Brendan pushed him aside. “A damned rowboat,
for all I care! Find something!”

Behind him, the argument between father and
daughter had exploded into full-blown war. Liam set his jaw and
pounded after his captain. Brendan had put too much time into
choosing the right man to build his dream ship; he couldn’t just
let him walk away from it all. But God Almighty, for someone who’d
just spent a night on an open ocean and the last few minutes
sprawled on a bed of hard dirt, he was being surprisingly
difficult. No, not surprisingly, he corrected himself. Brendan was
a scrappy lad, and when he set his mind on something, there was no
stopping him. Not his best friend’s reasoning. Not the combined
might of the Ashtons. Not even dreams of the schooner—which would
be a dead dream if he allowed him to leave Newburyport.

Down High Street they stormed, Liam stepping
up his efforts to make his captain see reason, Brendan stepping up
both his pace and his determination to ignore him.
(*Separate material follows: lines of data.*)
Lemma Spend_flags e : IsSpent e = false → isFresh (Spend e) = isFresh e ∧ isModified (Spend e) = true.
Proof.
  intros Hs. unfold Spend. rewrite Hs. unfold isFresh, isModified, set_packedFlags. cbn [packedFlags].
  unfold tfFresh, tfModified, tfSpent. split.
  - f_equal. apply Z.bits_inj'. intros i Hi. rewrite !Z.land_spec, Z.lor_spec. destruct (decide (i = 3)) as [->|Hne].
    + cbn. by rewrite orb_false_r.
    + assert (Z.testbit (Z.shiftl 1 3) i = false) as E; [|rewrite E; by rewrite !andb_false_r].
      change (Z.shiftl 1 3) with (2 ^ 3). apply Z.pow2_bits_false. lia.
  - apply Z.eqb_eq. apply Z.bits_inj'. intros i Hi. rewrite Z.land_spec, Z.lor_spec. destruct (decide (i = 2)) as [->|Hne].
    + cbn. by rewrite orb_true_r.
    + assert (Z.testbit (Z.shiftl 1 2) i = false) as E; [|rewrite E; by rewrite !andb_false_r].
      change (Z.shiftl 1 2) with (2 ^ 2). apply Z.pow2_bits_false. lia.
Qed.

(** Spending a coin: it is recorded, and gone. *)
Lemma addTxIn_ok s D U ti c stxos :
  cache_repr s D U → wf_OutPoint (PreviousOutPoint ti) → U !! PreviousOutPoint ti = Some c →
  ∃ s', addTxIn ti stxos s = Ok ((λ l, l ++ [coin_stxo c]) <$> stxos, s') ∧
    cache_repr s' D (delete (PreviousOutPoint ti) U) ∧ db s' = db s.
Proof.
  intros Hr Hw Hc. set (op := PreviousOutPoint ti) in *. unfold addTxIn. fold op.
  destruct (cache_fetchEntries_ok s D U [op] Hr) as (s1 & -> & Hr1 & Hdb & Hg1); [by constructor|].
  cbn [mbind result_bind fmap list_fmap].
  pose proof (resolve_ok s D U op Hr Hw) as (_ & HU & He). rewrite Hc in HU. symmetry in HU.
  apply coin_of_Some in HU as (e & Ee & Hs & Hec). rewrite Ee in He |- *. destruct He as (Hok & Hfr & _).
  specialize (Hg1 op). rewrite decide_True, Ee in Hg1 by (by left).
  assert (stxo_of e = coin_stxo c) as -> by (by rewrite <-Hec).
  destruct (Spend_flags e Hs) as [Ef Em].
  assert (∀ op', op' ≠ op → delete op U !! op' = U !! op') as Hdel by (intros; by apply lookup_delete_ne).
  destruct (ms_alter_ok (cachedEntries s1) op (Some (Spend e)) (cr_slice _ _ _ Hr1)) as [Hok2 Hg2]; [by rewrite Hg1|].
  set (ms := set_maps _ _) in *. rewrite Ef. destruct (isFresh e) eqn:Efr.
  - destruct (Hfr eq_refl) as [_ HD]. destruct (ms_delete_ok ms op Hok2) as [Hok3 Hg3].
    eexists; split; [done|]. split; [|done].
    split; [apply Hr1|apply Hr1|done| |]; cbn [cachedEntries set_cached]; intros op'; rewrite Hg3, Hg2; destruct (decide (op' = op)) as [->|Hne].
    + done.
    + intros e' He'. eapply entry_ok_other; [by apply Hdel|by apply Hr1].
    + intros _. by rewrite lookup_delete_eq, HD.
    + intros Hn. rewrite Hdel by done. by apply (cr_rest _ _ _ Hr1).
  - eexists; split; [done|]. split; [|done]. eapply cache_set; [exact Hr1|done|exact Hg2|exact Hdel|].
    split; [done|]. cbn [coin_of]. rewrite Spend_spent, lookup_delete_eq, Spend_coin, Em, Ef. by split_and!.
Qed.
Past the giant
Beacon Oak they went. Past the stately homes of seafarers,
shipbuilders, and shipmasters. Past the windmill, Frog Pond, the
powder house where they made saltpeter to aid the war effort, the
long rope walk, and a flock of sheep that stared at them curiously.
Down Fish Street, through Market Square, and to the riverfront. The
others had caught up to them now, breathless with exhaustion. Dalby
took up the rear, clutching his chest.

Everyone but Brendan came to an abrupt halt
when they reached the harbor. Lying in the pungent muck of low tide
was
Annabel—
or what was left of her. Without slowing his
stride, Brendan sloshed through mud and marsh grass alike, hauled
himself up and over her side by way of a severed line, and strode
across her tilted decks as though she heeled in nothing more than a
strong wind.

Peace. Solitude. And escape. He stormed down
the companionway, found the door to his cabin, and slammed it
behind him. Here, at least, there were no crew members, no cats—and
no Ashtons.

 

###

 

Supper that night was a delicious meal of
wild goose roasted on the clockjack till it was juicy and
golden-brown; peaches stuffed with mincemeat; cornbread and sweet,
creamy butter. Once again, Abigail had outdone herself—and once
again, it was all for naught.

The client was absent.

Mira sat staring into her fish chowder while
Ephraim glowered at her from the head of the table. Outside, a
steady rain fell, pattering gloomily against the gutters and
streaming down the many-paned windows. Only Matt, with one of his
lady friends beside him, seemed to have any appetite. The chair the
esteemed Captain Merrick should have occupied was empty.

It was most unfortunate, too, for Mira had
made the chowder—as well as dessert.

“Heard Merrick’s heading back to Portsmouth
tomorrow,” Ephraim muttered between mouthfuls of cornbread, to no
one in particular. “All my dreams, right out the window. Just like
that.”

Mira said nothing and stared down into her
chowder, wondering why it was such an odd grayish color and not
creamy and white as it was when Abigail made it. So much for trying
to make amends.

Matt took pity on her. “Oh, lay off, would
you? There’ll be other clients.” Turning to Miss Lucy Preble beside
him, he smeared strawberry jam on a piece of cornbread before
placing it on her plate. Matt, kind soul that he was, was treating
her with sickening gallantry, but Mira knew it would only be a
matter of time before Matt realized this woman was as selfish and
unpleasant as the rest of them, and dumped her for someone else. As
if to confirm her thoughts, Mira looked up and found the woman’s
haughty stare raking her with unconcealed disdain.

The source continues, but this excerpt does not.